Luckily, Penelope cuts in to announce that she knows who the killer is. The room goes silent. Higgins’ eyes open wide, as everyone waits to hear our super-sleuth’s verdict… the identity of the guilty party… the traitor in their midsts…
Yes, it’s all a big shaggy dog story. Cut to Hugo on his adventures while Penelope was asleep, somehow having taken the same secret passage to the laundry room. A laundry room… with a locked door… a newspaper… and a key… on the other side… of the… lock.

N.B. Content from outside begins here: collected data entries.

(** X9. The text reader takes an unsigned char from any number in the
    range of [int], keeping its low eight bits, and a bool from any
    character at all, as false unless it is a 't'; neither read fails
    the stream. *)
Theorem text_small_types_unchecked (old junk : Z) (junk_c : ascii) :
  (forall (v : Z) (ws rest : list ascii) (c : ascii),
     - 2 ^ 31 <= v < 2 ^ 31 ->
     Forall (fun c => is_space c = true) ws -> is_digit c = false ->
     read_scalar TUChar old junk junk_c (mkIn (ws ++ print_integer v ++ c :: rest) false)
     = (Scalar TUChar (v mod 2 ^ 8), mkIn (c :: rest) false)) /\
  (forall (ws rest : list ascii) (c : ascii),
     Forall (fun c => is_space c = true) ws -> is_space c = false ->
     read_scalar TBool old junk junk_c (mkIn (ws ++ c :: rest) false)
     = (Scalar TBool (if Ascii.eqb c "t" then 1 else 0), mkIn rest false)).
Proof.
  split.
  - intros v ws rest c Hv Hws Hc. unfold read_scalar.
    now rewrite extract_printed_integer by (lia || assumption).
  - intros ws rest c Hws Hc. unfold read_scalar, extract_char. cbn [failed pending].
    rewrite skip_space_app by assumption. reflexivity.
Qed.

Lemma text_small_types_unchecked_witness :
  read_scalar TUChar 0 0 "x"
    (mkIn ([] ++ print_integer (-1) ++ newline :: list_ascii_of_string "z") false)
  = (Scalar TUChar ((-1) mod 2 ^ 8), mkIn (newline :: list_ascii_of_string "z") false) /\
  read_scalar TBool 0 0 "x" (mkIn ([newline] ++ "T"%char :: list_ascii_of_string "z") false)
  = (Scalar TBool (if Ascii.eqb "T" "t" then 1 else 0), mkIn (list_ascii_of_string "z") false).
Proof.
  destruct (text_small_types_unchecked 0 0 "x") as [Huc Hb]. split.
  - apply (Huc (-1) [] (list_ascii_of_string "z") newline); [lia|constructor|reflexivity].
  - apply (Hb [newline] (list_ascii_of_string "z") "T"%char); [repeat constructor|reflexivity].
Defined.

End TextEdges.

(** ** More of the containers *)

Module Containers.
Import Core.
Local Open Scope archive_scope.

(** [Archive& operator & (std::complex<T>& c)]: the real part, then the
    imaginary part; on input each is read into a temporary first. *)
Definition write_complex {A} (welem : A -> M unit) (c : A * A) : M unit :=
  welem c.1;; welem c.2.

Definition read_complex {A} (relem : M A) : M (A * A) :=
  re ← relem; im ← relem; ret (re, im).

(** [Archive& operator& (std::vector<bool>& v)], output and input.  The
    input loop reads into a local [bool b] and then assigns [v[i]]. *)
Definition write_vector_bool (v : list bool) : M unit :=
  put (TokSizeT (Z.of_nat (length v)));;
  archive_all (fun b => put (TokBool b)) v.

Fixpoint read_bools (v : list bool) (js : list nat) : M (list bool) :=
  match js with
  | [] => ret v
  | j :: js' =>
      b ← get_bool;
      match v !! j with
      | None => throw OutOfRange
      | Some _ => read_bools (<[j := b]> v) js'
      end
  end.

Definition read_vector_bool (max_size : Z) (v : list bool) : M (list bool) :=
  size ← get_size_t;
  v' ← resize max_size false size v;
  read_bools v' (loop_indices size).

(** What a vector of plain data is written as. *)
Definition vector_record {A} (enc : A -> list token) (v : list A) : list token :=
  TokSizeT (Z.of_nat (length v)) :: flat_map enc v.

Lemma Do_over_read {A} (P : A -> Prop) (relem : A -> M A) (enc : A -> list token)
    pre old xs rest s :
  (forall o x rest s, P x -> relem o (set_stream (enc x ++ rest) s) = (set_stream rest s, Ok x)) ->
  Forall P xs ->
  length old = length xs ->
  Do_over relem (pre ++ old) (seq (length pre) (length xs))
    (set_stream (flat_map enc xs ++ rest) s)
  = (set_stream rest s, Ok (pre ++ xs)).
Proof.
  intros Hr Hxs. revert pre old. induction Hxs as [|x xs Hx _ IH]; intros pre old Hlen.
  - destruct old; [|discriminate]. reflexivity.
  - destruct old as [|o old]; [discriminate|].
    cbn [length seq Do_over flat_map].
    rewrite lookup_app_r by lia. rewrite Nat.sub_diag. cbn [lookup list_lookup].
    rewrite <- app_assoc, (bind_ok _ _ _ _ _ (Hr o x _ s Hx)).
    rewrite insert_app_r_alt by lia. rewrite Nat.sub_diag. cbn [insert list_insert].
    replace (pre ++ x :: old) with ((pre ++ [x]) ++ old) by now rewrite <- app_assoc.
    replace (S (length pre)) with (length (pre ++ [x])) by (rewrite length_app; cbn; lia).
    rewrite IH by (cbn in Hlen; lia). now rewrite <- app_assoc.
Qed.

Excuse me for a second. (clears throat)
I HATE THIS PUZZLE I HATE THIS PUZZLE I HATE THIS PUZZLE! IT HASN’T BEEN CLEVER FOR LITERALLY DECADES—TOO MANY FOR THIS GAME TO GET AWAY WITH IT! IT NEVER WORKS, BECAUSE DOORS WITH LOCKS THAT YOU MIGHT WANT TO USE IT ON INVARIABLY GO ALL THE WAY TO THE GROUND TO LEAVE NO ROOM TO RETRIEVE THE KEY! ANY DESIGNER WHO DOES THIS SHOULD BE LOCKED IN A ROOM WITH NOTHING BUT THE ITEMS UNTIL THEY REALISE THAT THE ONE VAGUELY GOOD CHANCE YOU HAVE IS TO KICK THE DOOR DOWN, AND ALSO THAT IT TAKES MORE THAN JUST PICKING UP A PIN TO PICK A LOCK, BUT THAT’S ANOTHER MATTER FOR ANOTHER DAY! EVERY TIME AN ADVENTURE DESIGNER USES THIS PUZZLE, AN ANGEL LOSES ITS WINGS! BECAUSE I TRACK ONE DOWN SPECIALLY AND I CUT THEM OFF WITH A CHAAAAAAAAAAAAAAAAAAAAAAAAAAAAINSAAAAAW!

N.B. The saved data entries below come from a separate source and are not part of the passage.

(** * HelloGolang / Projects / Binutils: a shallow embedding of the ELF toolkit

    The development follows the Go sources file by file:
    - [GoPrim]: the fragments of the Go runtime and standard library the
      tools rely on (byte slices, strings, [fmt] verbs, [strconv]);
    - [Elf]:    [elf/elf.go] (the model, [ParseELF], [parseSections],
      [parseSymbols], [ReadCString] and the label tables);
    - [Nm]:     the symbol lister of [03_nm.go];
    - [As]:     the assembler ([generateCode], [generateSymbols]);
    - [Ld]:     the linker of [12_ld.go];
    - [Ar]:     the archive codec of [06_ar.go].

    A Go [[]byte] is a [list byte] where a byte is an 8-bit [ascii]; a Go
    [string] is a [string]; fixed-width unsigned integers are [Z] with the
    wrap-around written out. *)

From Stdlib Require Import ZArith Ascii String List Lia Permutation Sorted.
From stdpp Require Import gmap strings list fin_maps sorting.

Open Scope Z_scope.

(** * Go primitives *)
Module GoPrim.

Definition byte := ascii.

Definition u8 (b : byte) : Z := Z.of_N (N_of_ascii b).
Definition byte_of_Z (z : Z) : byte := ascii_of_N (Z.to_N (z mod 256)).

Definition zero_byte : byte := byte_of_Z 0.

(** [string(b)] and [[]byte(s)] *)
Definition string_of_bytes (b : list byte) : string := string_of_list_ascii b.
Definition bytes_of_string (s : string) : list byte := list_ascii_of_string s.

(** [make([]byte, n)] *)
Definition make_bytes (n : nat) : list byte := replicate n zero_byte.

(** Wrap-around of the fixed-width unsigned types, and the
    reinterpretation [int64(x)] of a [uint64]. *)
Definition wrap8 (z : Z) : Z := z mod 2 ^ 8.
Definition wrap16 (z : Z) : Z := z mod 2 ^ 16.
Definition wrap32 (z : Z) : Z := z mod 2 ^ 32.
Definition wrap64 (z : Z) : Z := z mod 2 ^ 64.
Definition int64_of_uint64 (z : Z) : Z :=
  if z <? 2 ^ 63 then z else z - 2 ^ 64.

(** The outcome of a call: a value, a returned [error] (its message),
    or a run-time panic. *)
Inductive outcome (A : Type) : Type :=
| Ok (a : A)
| Err (msg : string)
| Panic (msg : string).
Arguments Ok {A} a.
Arguments Err {A} msg.
Arguments Panic {A} msg.

Definition is_Err {A} (o : outcome A) : Prop :=
  match o with Err _ => True | _ => False end.

(** ** [fmt] verbs *)

Definition digit_char (d : Z) : ascii :=
  ascii_of_N (Z.to_N (if d <? 10 then 48 + d else 87 + d)).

Ahem. Where was I? Oh, yes, frothing. Well, anyway. Newspaper goes under door, pencil goes under hole, angel goes to get a really big bandage, and Hugo is free. On the other side is Great Uncle Horace, just ambling around. “Oh, there you are, my boy!” he says, oblivious to all the fuss elsewhere. “Where on earth have you been hiding, eh? I’ve been searching high and low for you! I’ve a favor to ask. I’ve been rehearsing my new play up in the study with your cousin Harry, trouble is, Hugo, we’re a bit stuck on the murder scene. I play the victim and Harry plays the murderer, but we need someone to play the part of the investigator. I was rather hoping you’d help!”
And that’s it. The End. Not so much a shaggy dog story as a rabid naked mole rat.
What a terrible, terrible excuse for an adventure.
It’s not like adventures had never actually done murder mysteries before. Sierra’s The Colonel’s Bequest stands out as an example that actually pulled it off, despite some dreadful puzzles and logical gaps. Whodunit is far, far too lazy for that though, preferring instead to waste time and pull whatever it feels like out of its increasingly chafed ass. A genie who wants a mouldy banana, indeed…
The worst part though is when you look back on it from Penelope’s point of view. Not only does she just end up looking like a fool for calling the police out for a murder that didn’t actually happen—something Harry could just have told her, but opted to let herself completely humiliate herself over—getting to that point involves being nearly stung to death, eaten by killer plants, sexually assaulted by the gardener, exterminated by a Dalek, and actually being bitten by a king cobra. She also risked murdering an old man herself in pursuit of justice, so could very easily end up spending the next decade of her life in Holloway.
This is not a good day! And to find that the entire thing was all for nothing? Somehow I suspect that the only reason we cut to a The End is that she spent the next few hours in a pair of steel-capped boots, ensuring none of Hugo’s hideous family could ever breed again. Especially Hugo.
Anyway, here’s the full adventure, mostly to prove I didn’t make anything up.
If you’re wondering how the story ends though, here’s a longplay of the third and final part of the series, Jungle of Doom. It offered much better graphics than its predecessors, but not a lot of actual fun.
As you can see by the runtime, it’s short, mostly because this time it loses interest in itself almost immediately rather than waiting ten minutes or so. After this and Nitemare 3D, Hugo’s designer gave up on the series entirely, opting to make jigsaw games instead.